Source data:
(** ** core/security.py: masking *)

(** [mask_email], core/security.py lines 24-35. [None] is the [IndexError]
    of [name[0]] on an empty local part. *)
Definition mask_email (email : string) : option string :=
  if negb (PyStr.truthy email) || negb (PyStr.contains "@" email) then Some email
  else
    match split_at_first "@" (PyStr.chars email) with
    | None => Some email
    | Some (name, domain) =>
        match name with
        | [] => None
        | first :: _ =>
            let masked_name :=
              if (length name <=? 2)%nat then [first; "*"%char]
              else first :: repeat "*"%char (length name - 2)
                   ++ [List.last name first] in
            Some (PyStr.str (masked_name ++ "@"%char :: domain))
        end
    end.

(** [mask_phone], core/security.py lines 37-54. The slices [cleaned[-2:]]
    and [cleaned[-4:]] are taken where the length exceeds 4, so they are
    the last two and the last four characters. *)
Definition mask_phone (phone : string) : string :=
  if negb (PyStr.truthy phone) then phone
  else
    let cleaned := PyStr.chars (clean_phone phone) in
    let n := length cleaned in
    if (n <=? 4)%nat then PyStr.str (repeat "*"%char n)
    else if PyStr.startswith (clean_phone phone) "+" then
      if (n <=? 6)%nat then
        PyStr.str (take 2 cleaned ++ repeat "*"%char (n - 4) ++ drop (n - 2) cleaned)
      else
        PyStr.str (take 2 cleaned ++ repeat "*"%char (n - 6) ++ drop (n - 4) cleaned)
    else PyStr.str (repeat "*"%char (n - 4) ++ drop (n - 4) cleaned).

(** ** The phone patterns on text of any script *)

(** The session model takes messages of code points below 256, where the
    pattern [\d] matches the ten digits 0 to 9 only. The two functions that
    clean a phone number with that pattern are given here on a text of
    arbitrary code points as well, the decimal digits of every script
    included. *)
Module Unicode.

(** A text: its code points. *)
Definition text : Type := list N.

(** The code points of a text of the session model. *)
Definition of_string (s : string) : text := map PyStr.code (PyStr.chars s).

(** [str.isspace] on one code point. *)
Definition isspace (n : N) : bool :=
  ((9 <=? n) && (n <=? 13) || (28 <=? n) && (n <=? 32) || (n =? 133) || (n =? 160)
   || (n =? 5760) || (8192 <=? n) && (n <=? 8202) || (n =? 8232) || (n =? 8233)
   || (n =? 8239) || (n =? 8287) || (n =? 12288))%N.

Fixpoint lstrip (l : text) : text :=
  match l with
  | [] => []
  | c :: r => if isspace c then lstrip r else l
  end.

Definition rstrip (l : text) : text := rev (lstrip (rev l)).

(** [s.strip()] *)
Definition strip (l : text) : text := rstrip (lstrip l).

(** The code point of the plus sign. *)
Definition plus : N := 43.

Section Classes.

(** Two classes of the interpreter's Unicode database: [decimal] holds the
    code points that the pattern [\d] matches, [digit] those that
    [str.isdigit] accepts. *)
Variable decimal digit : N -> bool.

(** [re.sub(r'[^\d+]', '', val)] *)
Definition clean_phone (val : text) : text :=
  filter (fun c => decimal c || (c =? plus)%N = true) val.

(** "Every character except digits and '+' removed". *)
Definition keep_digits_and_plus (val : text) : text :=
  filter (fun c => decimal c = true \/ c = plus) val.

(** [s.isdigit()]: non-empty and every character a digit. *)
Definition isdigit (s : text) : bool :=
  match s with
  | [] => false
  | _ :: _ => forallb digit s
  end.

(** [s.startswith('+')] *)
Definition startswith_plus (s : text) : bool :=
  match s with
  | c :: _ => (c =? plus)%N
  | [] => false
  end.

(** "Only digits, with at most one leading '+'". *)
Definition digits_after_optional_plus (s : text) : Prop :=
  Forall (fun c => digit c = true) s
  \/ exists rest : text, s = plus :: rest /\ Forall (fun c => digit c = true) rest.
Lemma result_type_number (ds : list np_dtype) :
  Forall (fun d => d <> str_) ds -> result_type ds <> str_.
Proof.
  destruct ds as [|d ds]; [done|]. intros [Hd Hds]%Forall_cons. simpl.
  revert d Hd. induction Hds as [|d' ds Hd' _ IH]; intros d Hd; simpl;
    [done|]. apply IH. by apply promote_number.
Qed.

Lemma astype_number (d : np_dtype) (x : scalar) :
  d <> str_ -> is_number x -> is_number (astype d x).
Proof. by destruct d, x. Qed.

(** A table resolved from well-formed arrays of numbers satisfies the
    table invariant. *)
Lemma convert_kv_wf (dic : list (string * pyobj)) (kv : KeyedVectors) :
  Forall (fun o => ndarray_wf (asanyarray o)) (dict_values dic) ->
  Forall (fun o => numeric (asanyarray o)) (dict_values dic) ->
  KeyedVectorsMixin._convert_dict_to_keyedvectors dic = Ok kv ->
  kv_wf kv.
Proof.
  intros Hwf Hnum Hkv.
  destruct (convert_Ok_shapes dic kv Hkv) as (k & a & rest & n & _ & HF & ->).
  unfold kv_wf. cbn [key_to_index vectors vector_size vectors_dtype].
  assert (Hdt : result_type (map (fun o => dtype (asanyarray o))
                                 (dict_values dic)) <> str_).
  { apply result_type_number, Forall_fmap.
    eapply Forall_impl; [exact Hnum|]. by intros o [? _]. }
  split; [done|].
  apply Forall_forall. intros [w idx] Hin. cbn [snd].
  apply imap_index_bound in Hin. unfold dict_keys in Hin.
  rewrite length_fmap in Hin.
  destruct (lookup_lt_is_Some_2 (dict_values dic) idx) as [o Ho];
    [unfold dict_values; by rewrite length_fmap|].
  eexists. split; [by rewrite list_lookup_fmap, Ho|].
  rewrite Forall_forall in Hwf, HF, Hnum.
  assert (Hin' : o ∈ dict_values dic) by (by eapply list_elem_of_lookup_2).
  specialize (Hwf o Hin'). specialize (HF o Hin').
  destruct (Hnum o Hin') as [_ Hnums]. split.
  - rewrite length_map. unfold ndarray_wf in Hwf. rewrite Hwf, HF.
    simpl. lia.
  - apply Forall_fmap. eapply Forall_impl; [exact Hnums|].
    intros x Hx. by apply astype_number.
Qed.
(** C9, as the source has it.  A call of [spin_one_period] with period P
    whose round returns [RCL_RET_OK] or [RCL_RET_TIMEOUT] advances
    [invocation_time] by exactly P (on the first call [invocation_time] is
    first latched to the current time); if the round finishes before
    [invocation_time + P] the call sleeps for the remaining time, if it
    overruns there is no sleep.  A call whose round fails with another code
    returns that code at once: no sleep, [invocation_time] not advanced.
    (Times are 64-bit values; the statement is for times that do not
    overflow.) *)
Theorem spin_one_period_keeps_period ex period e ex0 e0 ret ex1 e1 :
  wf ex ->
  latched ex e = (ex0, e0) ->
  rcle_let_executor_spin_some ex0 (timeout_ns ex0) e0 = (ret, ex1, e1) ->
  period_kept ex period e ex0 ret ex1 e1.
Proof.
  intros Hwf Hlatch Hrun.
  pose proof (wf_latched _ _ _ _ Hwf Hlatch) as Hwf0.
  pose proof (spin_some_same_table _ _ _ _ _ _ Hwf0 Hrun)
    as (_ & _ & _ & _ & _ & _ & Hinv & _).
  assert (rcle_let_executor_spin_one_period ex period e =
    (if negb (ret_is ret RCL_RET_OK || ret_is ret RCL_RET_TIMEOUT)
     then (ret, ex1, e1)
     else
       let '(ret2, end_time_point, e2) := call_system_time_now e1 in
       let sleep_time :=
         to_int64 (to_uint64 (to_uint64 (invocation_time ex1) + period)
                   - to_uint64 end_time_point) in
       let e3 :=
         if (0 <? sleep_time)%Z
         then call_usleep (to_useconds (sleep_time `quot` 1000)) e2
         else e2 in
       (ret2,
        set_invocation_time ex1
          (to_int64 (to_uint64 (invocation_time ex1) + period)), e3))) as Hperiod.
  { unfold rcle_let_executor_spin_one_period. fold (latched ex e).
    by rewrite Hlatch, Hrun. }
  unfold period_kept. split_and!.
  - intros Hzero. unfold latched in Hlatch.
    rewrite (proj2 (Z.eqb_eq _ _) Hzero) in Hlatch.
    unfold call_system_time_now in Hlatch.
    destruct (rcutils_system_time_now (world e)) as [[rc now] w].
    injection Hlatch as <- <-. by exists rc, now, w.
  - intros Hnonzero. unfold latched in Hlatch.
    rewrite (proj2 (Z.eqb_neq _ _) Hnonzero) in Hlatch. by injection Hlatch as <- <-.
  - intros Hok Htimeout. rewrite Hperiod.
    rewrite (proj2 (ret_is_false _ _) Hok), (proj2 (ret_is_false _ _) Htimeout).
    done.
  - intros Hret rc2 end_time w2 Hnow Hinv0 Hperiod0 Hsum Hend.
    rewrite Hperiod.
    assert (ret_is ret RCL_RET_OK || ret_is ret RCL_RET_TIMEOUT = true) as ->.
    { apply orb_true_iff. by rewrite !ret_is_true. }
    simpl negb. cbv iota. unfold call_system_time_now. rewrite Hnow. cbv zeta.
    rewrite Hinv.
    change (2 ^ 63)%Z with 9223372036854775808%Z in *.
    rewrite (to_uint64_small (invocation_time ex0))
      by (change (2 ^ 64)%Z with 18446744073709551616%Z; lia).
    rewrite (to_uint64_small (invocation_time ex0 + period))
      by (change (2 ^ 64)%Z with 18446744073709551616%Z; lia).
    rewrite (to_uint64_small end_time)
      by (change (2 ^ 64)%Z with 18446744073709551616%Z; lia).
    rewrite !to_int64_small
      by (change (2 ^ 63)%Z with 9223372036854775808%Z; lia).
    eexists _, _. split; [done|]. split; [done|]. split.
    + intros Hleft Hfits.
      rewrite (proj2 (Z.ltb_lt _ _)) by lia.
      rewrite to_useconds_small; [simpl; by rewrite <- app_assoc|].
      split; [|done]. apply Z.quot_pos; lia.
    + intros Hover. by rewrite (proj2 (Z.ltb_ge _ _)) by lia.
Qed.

==

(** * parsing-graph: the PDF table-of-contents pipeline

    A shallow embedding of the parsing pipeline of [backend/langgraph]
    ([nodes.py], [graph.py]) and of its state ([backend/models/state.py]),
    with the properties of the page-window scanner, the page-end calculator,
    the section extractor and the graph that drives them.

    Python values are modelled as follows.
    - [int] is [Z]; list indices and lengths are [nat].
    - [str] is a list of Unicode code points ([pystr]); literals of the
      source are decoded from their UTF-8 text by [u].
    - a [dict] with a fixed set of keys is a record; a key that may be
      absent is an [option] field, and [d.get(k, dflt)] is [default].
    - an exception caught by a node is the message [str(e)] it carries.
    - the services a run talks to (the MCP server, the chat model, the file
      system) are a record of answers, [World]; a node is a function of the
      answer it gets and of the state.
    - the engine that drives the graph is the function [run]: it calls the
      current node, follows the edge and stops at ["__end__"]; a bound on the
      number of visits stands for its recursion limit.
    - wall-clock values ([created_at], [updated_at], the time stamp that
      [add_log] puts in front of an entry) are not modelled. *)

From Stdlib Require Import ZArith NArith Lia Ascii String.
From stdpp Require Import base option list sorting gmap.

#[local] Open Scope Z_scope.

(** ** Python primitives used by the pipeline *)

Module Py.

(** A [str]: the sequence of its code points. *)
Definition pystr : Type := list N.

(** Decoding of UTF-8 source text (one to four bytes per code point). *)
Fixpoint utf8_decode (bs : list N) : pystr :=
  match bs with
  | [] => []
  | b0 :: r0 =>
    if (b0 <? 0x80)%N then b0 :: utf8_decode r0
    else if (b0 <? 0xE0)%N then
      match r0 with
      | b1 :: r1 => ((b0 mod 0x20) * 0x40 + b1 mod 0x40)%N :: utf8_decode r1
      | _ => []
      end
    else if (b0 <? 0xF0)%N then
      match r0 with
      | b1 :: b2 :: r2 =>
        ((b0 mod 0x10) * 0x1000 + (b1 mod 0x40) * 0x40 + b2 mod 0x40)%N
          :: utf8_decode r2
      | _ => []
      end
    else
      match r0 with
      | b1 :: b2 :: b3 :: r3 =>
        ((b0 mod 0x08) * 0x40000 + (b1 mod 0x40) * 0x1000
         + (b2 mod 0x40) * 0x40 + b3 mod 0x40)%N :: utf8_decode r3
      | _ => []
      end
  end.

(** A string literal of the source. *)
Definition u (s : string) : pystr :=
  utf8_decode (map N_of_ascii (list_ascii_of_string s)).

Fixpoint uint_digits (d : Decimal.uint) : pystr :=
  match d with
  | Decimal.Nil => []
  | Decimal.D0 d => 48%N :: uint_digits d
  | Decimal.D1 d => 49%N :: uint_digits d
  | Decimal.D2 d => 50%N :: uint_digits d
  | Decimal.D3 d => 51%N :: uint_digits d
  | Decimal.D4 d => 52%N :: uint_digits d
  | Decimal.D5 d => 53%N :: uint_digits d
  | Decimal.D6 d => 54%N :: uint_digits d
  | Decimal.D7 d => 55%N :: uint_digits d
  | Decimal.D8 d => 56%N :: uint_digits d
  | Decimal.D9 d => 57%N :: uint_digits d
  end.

--

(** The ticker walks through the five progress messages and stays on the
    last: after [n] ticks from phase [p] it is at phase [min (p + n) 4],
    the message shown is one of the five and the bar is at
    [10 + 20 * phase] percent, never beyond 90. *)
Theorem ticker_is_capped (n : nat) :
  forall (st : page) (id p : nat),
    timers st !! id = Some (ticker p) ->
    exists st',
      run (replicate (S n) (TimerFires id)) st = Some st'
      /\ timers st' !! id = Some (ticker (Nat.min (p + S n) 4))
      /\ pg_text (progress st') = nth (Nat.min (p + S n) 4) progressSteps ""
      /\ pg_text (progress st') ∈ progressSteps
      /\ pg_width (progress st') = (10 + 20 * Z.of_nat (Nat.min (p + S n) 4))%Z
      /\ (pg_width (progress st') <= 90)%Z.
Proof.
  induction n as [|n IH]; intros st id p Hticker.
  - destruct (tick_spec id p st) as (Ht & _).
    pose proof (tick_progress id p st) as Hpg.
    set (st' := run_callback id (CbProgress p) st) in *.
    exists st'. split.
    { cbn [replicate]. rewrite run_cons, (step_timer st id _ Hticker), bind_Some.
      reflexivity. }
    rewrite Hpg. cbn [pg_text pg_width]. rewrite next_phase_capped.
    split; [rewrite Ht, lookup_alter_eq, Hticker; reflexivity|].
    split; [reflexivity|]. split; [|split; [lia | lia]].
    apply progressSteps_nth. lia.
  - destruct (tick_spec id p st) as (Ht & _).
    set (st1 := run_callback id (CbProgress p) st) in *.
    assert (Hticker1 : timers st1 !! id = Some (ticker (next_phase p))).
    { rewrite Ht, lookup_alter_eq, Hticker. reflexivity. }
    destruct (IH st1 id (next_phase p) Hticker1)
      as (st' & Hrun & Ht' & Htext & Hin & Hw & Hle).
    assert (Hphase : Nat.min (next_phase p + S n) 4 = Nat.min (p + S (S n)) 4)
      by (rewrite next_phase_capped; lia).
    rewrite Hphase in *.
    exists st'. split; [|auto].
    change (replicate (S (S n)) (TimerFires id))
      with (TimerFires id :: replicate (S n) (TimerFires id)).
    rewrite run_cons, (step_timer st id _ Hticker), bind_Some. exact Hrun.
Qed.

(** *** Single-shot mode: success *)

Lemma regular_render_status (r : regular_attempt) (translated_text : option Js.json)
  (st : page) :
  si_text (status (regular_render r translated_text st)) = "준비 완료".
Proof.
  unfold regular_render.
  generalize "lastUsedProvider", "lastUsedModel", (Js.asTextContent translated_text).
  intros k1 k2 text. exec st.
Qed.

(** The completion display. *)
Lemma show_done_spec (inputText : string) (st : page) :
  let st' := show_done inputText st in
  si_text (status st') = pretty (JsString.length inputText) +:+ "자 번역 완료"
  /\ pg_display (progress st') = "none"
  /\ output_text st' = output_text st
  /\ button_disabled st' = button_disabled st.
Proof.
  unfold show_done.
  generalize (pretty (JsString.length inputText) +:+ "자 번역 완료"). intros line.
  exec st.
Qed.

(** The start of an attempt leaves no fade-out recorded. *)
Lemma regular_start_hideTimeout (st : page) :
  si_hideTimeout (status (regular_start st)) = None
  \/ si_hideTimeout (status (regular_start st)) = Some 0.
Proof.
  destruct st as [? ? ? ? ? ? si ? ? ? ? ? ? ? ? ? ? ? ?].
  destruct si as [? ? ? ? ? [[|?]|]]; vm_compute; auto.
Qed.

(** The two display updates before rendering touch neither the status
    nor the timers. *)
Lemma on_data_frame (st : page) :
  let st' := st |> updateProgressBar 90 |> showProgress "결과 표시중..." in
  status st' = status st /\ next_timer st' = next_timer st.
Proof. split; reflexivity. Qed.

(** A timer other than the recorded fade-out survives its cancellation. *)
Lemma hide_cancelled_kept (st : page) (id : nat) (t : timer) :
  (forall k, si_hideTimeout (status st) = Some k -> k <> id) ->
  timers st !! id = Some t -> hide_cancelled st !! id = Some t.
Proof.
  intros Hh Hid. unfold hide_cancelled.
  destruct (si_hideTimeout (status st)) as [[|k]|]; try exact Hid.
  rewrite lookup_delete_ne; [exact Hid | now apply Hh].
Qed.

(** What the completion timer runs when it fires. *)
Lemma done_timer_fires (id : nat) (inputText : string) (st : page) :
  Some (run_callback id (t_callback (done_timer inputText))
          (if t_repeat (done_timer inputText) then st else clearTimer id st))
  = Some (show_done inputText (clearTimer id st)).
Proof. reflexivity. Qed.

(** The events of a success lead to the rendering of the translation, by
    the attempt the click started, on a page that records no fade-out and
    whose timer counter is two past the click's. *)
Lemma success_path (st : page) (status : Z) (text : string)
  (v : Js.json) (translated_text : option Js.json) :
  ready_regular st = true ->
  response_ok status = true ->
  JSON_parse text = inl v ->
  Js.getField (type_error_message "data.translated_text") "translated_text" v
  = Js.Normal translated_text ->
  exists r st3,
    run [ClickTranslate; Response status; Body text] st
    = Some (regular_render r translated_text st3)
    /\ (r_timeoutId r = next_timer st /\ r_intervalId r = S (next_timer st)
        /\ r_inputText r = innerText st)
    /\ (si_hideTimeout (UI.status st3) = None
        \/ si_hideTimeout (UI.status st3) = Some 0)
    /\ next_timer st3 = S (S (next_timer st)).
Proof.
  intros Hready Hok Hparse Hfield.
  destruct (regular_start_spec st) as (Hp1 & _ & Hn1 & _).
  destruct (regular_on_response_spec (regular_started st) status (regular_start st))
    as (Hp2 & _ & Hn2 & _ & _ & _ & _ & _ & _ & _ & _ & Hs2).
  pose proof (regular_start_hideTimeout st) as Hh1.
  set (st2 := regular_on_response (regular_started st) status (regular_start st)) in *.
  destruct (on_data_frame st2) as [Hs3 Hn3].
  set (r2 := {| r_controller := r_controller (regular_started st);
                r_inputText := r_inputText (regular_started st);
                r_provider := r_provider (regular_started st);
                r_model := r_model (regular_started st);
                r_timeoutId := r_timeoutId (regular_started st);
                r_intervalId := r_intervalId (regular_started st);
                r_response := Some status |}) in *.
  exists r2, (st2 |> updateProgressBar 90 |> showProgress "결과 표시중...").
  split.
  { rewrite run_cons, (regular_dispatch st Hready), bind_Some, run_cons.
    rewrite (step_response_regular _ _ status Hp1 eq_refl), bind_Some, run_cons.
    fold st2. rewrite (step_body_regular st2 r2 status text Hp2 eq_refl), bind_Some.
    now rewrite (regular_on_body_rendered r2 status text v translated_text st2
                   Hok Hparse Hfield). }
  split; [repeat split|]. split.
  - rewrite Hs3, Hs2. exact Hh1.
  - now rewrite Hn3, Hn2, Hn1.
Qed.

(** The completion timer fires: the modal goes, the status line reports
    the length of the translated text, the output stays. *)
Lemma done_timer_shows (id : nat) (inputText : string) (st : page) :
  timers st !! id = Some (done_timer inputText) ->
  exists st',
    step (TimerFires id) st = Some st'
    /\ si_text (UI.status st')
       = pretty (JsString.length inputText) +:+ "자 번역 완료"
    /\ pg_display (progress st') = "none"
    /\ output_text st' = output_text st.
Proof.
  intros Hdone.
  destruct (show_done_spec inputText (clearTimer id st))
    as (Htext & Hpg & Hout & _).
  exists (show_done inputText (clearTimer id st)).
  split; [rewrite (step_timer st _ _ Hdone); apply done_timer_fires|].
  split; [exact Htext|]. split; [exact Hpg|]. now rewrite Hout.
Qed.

DIRECTIONS
Copy down every line of the entries containing the word "parsing".

ANSWER SPACE
(** * parsing-graph: the PDF table-of-contents pipeline
    A shallow embedding of the parsing pipeline of [backend/langgraph]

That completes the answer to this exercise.